____ Supplied records

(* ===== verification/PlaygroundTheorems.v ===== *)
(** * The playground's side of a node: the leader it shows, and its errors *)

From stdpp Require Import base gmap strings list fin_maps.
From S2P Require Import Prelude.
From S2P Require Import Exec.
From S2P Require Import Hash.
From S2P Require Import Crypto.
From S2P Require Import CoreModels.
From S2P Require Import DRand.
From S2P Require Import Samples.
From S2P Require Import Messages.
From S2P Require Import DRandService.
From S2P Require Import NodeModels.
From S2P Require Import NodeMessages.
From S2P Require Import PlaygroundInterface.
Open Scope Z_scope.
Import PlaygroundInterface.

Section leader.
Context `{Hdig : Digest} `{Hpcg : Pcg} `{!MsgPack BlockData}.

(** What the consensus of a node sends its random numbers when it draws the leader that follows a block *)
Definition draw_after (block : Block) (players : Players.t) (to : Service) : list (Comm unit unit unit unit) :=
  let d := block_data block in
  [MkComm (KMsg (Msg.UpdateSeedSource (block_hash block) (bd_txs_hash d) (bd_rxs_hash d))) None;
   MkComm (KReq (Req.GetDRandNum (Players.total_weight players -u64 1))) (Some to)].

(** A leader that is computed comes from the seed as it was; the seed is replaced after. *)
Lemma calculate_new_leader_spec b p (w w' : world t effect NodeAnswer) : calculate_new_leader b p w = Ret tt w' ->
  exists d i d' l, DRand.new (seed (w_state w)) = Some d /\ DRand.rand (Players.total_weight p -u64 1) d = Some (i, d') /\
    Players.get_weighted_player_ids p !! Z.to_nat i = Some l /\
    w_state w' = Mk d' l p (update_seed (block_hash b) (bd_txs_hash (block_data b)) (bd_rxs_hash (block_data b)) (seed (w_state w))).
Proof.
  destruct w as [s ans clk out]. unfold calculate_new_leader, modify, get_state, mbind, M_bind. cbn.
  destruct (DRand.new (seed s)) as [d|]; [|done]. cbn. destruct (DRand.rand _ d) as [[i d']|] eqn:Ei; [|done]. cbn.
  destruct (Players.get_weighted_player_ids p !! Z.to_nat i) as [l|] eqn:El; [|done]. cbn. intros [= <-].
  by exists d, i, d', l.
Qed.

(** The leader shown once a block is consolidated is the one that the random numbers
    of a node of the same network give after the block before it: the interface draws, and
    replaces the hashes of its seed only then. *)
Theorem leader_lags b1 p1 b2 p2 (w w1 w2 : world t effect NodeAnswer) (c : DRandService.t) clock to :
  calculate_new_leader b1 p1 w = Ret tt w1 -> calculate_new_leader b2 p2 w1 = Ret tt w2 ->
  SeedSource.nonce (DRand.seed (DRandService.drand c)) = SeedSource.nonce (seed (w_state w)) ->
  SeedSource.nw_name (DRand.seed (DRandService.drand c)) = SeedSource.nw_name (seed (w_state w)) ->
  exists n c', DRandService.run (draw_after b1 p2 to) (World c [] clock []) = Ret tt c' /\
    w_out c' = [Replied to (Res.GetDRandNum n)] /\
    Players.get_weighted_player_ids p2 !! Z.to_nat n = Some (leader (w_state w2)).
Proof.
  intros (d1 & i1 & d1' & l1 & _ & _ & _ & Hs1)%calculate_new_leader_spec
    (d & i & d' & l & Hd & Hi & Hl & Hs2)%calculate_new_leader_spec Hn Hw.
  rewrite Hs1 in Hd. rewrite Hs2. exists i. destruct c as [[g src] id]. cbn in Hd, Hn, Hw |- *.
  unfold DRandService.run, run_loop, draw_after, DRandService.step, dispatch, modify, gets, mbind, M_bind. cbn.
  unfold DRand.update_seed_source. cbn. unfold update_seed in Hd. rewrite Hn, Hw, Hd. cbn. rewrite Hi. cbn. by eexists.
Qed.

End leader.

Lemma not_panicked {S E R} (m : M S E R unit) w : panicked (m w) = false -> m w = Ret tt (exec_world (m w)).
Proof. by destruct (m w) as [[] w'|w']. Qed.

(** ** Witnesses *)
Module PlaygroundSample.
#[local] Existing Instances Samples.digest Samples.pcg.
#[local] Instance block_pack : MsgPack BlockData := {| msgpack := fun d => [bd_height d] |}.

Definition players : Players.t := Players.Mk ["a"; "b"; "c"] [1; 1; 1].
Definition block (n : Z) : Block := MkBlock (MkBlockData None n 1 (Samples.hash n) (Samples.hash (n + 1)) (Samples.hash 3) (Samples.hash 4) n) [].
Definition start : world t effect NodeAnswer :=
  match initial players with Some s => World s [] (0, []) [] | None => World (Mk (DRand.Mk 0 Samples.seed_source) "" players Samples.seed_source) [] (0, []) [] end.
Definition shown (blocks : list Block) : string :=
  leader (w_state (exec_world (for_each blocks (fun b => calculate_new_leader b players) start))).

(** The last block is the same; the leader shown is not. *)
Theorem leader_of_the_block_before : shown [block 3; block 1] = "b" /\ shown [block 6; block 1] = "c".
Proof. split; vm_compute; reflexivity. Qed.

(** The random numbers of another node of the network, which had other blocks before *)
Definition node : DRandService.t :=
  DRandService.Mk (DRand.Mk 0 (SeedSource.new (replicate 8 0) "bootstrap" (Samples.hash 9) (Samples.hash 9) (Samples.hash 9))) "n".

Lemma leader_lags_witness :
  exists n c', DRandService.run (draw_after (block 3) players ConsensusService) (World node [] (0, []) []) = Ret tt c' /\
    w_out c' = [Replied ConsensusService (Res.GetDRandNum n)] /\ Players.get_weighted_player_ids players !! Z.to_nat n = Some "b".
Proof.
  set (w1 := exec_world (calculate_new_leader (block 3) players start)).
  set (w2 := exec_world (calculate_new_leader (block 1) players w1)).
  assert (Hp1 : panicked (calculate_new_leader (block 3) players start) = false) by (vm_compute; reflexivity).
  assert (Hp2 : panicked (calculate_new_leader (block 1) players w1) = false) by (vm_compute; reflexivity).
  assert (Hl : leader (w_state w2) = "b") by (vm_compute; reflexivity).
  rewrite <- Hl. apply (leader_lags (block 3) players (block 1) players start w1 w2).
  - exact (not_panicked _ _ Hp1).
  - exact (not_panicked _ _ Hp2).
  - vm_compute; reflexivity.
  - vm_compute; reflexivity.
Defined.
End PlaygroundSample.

________

> Exercise objective: Your job here is to copy the entries above exactly.

> Exercise output:
(* ===== verification/PlaygroundTheorems.v ===== *)
(** * The playground's side of a node: the leader it shows, and its errors *)

From stdpp Require Import base gmap strings list fin_maps.
From S2P Require Import Prelude.
From S2P Require Import Exec.
From S2P Require Import Hash.
From S2P Require Import Crypto.
From S2P Require Import CoreModels.
From S2P Require Import DRand.
From S2P Require Import Samples.
From S2P Require Import Messages.
From S2P Require Import DRandService.
From S2P Require Import NodeModels.
From S2P Require Import NodeMessages.
From S2P Require Import PlaygroundInterface.
Open Scope Z_scope.
Import PlaygroundInterface.

Section leader.
Context `{Hdig : Digest} `{Hpcg : Pcg} `{!MsgPack BlockData}.

(** What the consensus of a node sends its random numbers when it draws the leader that follows a block *)
Definition draw_after (block : Block) (players : Players.t) (to : Service) : list (Comm unit unit unit unit) :=
  let d := block_data block in
  [MkComm (KMsg (Msg.UpdateSeedSource (block_hash block) (bd_txs_hash d) (bd_rxs_hash d))) None;
   MkComm (KReq (Req.GetDRandNum (Players.total_weight players -u64 1))) (Some to)].

(** A leader that is computed comes from the seed as it was; the seed is replaced after. *)
Lemma calculate_new_leader_spec b p (w w' : world t effect NodeAnswer) : calculate_new_leader b p w = Ret tt w' ->
  exists d i d' l, DRand.new (seed (w_state w)) = Some d /\ DRand.rand (Players.total_weight p -u64 1) d = Some (i, d') /\
    Players.get_weighted_player_ids p !! Z.to_nat i = Some l /\
    w_state w' = Mk d' l p (update_seed (block_hash b) (bd_txs_hash (block_data b)) (bd_rxs_hash (block_data b)) (seed (w_state w))).
Proof.
  destruct w as [s ans clk out]. unfold calculate_new_leader, modify, get_state, mbind, M_bind. cbn.
  destruct (DRand.new (seed s)) as [d|]; [|done]. cbn. destruct (DRand.rand _ d) as [[i d']|] eqn:Ei; [|done]. cbn.
  destruct (Players.get_weighted_player_ids p !! Z.to_nat i) as [l|] eqn:El; [|done]. cbn. intros [= <-].
  by exists d, i, d', l.
Qed.

(** The leader shown once a block is consolidated is the one that the random numbers
    of a node of the same network give after the block before it: the interface draws, and
    replaces the hashes of its seed only then. *)
Theorem leader_lags b1 p1 b2 p2 (w w1 w2 : world t effect NodeAnswer) (c : DRandService.t) clock to :
  calculate_new_leader b1 p1 w = Ret tt w1 -> calculate_new_leader b2 p2 w1 = Ret tt w2 ->
  SeedSource.nonce (DRand.seed (DRandService.drand c)) = SeedSource.nonce (seed (w_state w)) ->
  SeedSource.nw_name (DRand.seed (DRandService.drand c)) = SeedSource.nw_name (seed (w_state w)) ->
  exists n c', DRandService.run (draw_after b1 p2 to) (World c [] clock []) = Ret tt c' /\
    w_out c' = [Replied to (Res.GetDRandNum n)] /\
    Players.get_weighted_player_ids p2 !! Z.to_nat n = Some (leader (w_state w2)).
Proof.
  intros (d1 & i1 & d1' & l1 & _ & _ & _ & Hs1)%calculate_new_leader_spec
    (d & i & d' & l & Hd & Hi & Hl & Hs2)%calculate_new_leader_spec Hn Hw.
  rewrite Hs1 in Hd. rewrite Hs2. exists i. destruct c as [[g src] id]. cbn in Hd, Hn, Hw |- *.
  unfold DRandService.run, run_loop, draw_after, DRandService.step, dispatch, modify, gets, mbind, M_bind. cbn.
  unfold DRand.update_seed_source. cbn. unfold update_seed in Hd. rewrite Hn, Hw, Hd. cbn. rewrite Hi. cbn. by eexists.
Qed.

End leader.

Lemma not_panicked {S E R} (m : M S E R unit) w : panicked (m w) = false -> m w = Ret tt (exec_world (m w)).
Proof. by destruct (m w) as [[] w'|w']. Qed.

(** ** Witnesses *)
Module PlaygroundSample.
#[local] Existing Instances Samples.digest Samples.pcg.
#[local] Instance block_pack : MsgPack BlockData := {| msgpack := fun d => [bd_height d] |}.

Definition players : Players.t := Players.Mk ["a"; "b"; "c"] [1; 1; 1].
Definition block (n : Z) : Block := MkBlock (MkBlockData None n 1 (Samples.hash n) (Samples.hash (n + 1)) (Samples.hash 3) (Samples.hash 4) n) [].
Definition start : world t effect NodeAnswer :=
  match initial players with Some s => World s [] (0, []) [] | None => World (Mk (DRand.Mk 0 Samples.seed_source) "" players Samples.seed_source) [] (0, []) [] end.
Definition shown (blocks : list Block) : string :=
  leader (w_state (exec_world (for_each blocks (fun b => calculate_new_leader b players) start))).

(** The last block is the same; the leader shown is not. *)
Theorem leader_of_the_block_before : shown [block 3; block 1] = "b" /\ shown [block 6; block 1] = "c".
Proof. split; vm_compute; reflexivity. Qed.

(** The random numbers of another node of the network, which had other blocks before *)
Definition node : DRandService.t :=
  DRandService.Mk (DRand.Mk 0 (SeedSource.new (replicate 8 0) "bootstrap" (Samples.hash 9) (Samples.hash 9) (Samples.hash 9))) "n".

Lemma leader_lags_witness :
  exists n c', DRandService.run (draw_after (block 3) players ConsensusService) (World node [] (0, []) []) = Ret tt c' /\
    w_out c' = [Replied ConsensusService (Res.GetDRandNum n)] /\ Players.get_weighted_player_ids players !! Z.to_nat n = Some "b".
Proof.
  set (w1 := exec_world (calculate_new_leader (block 3) players start)).
  set (w2 := exec_world (calculate_new_leader (block 1) players w1)).
  assert (Hp1 : panicked (calculate_new_leader (block 3) players start) = false) by (vm_compute; reflexivity).
  assert (Hp2 : panicked (calculate_new_leader (block 1) players w1) = false) by (vm_compute; reflexivity).
  assert (Hl : leader (w_state w2) = "b") by (vm_compute; reflexivity).
  rewrite <- Hl. apply (leader_lags (block 3) players (block 1) players start w1 w2).
  - exact (not_panicked _ _ Hp1).
  - exact (not_panicked _ _ Hp2).
  - vm_compute; reflexivity.
  - vm_compute; reflexivity.
Defined.
End PlaygroundSample.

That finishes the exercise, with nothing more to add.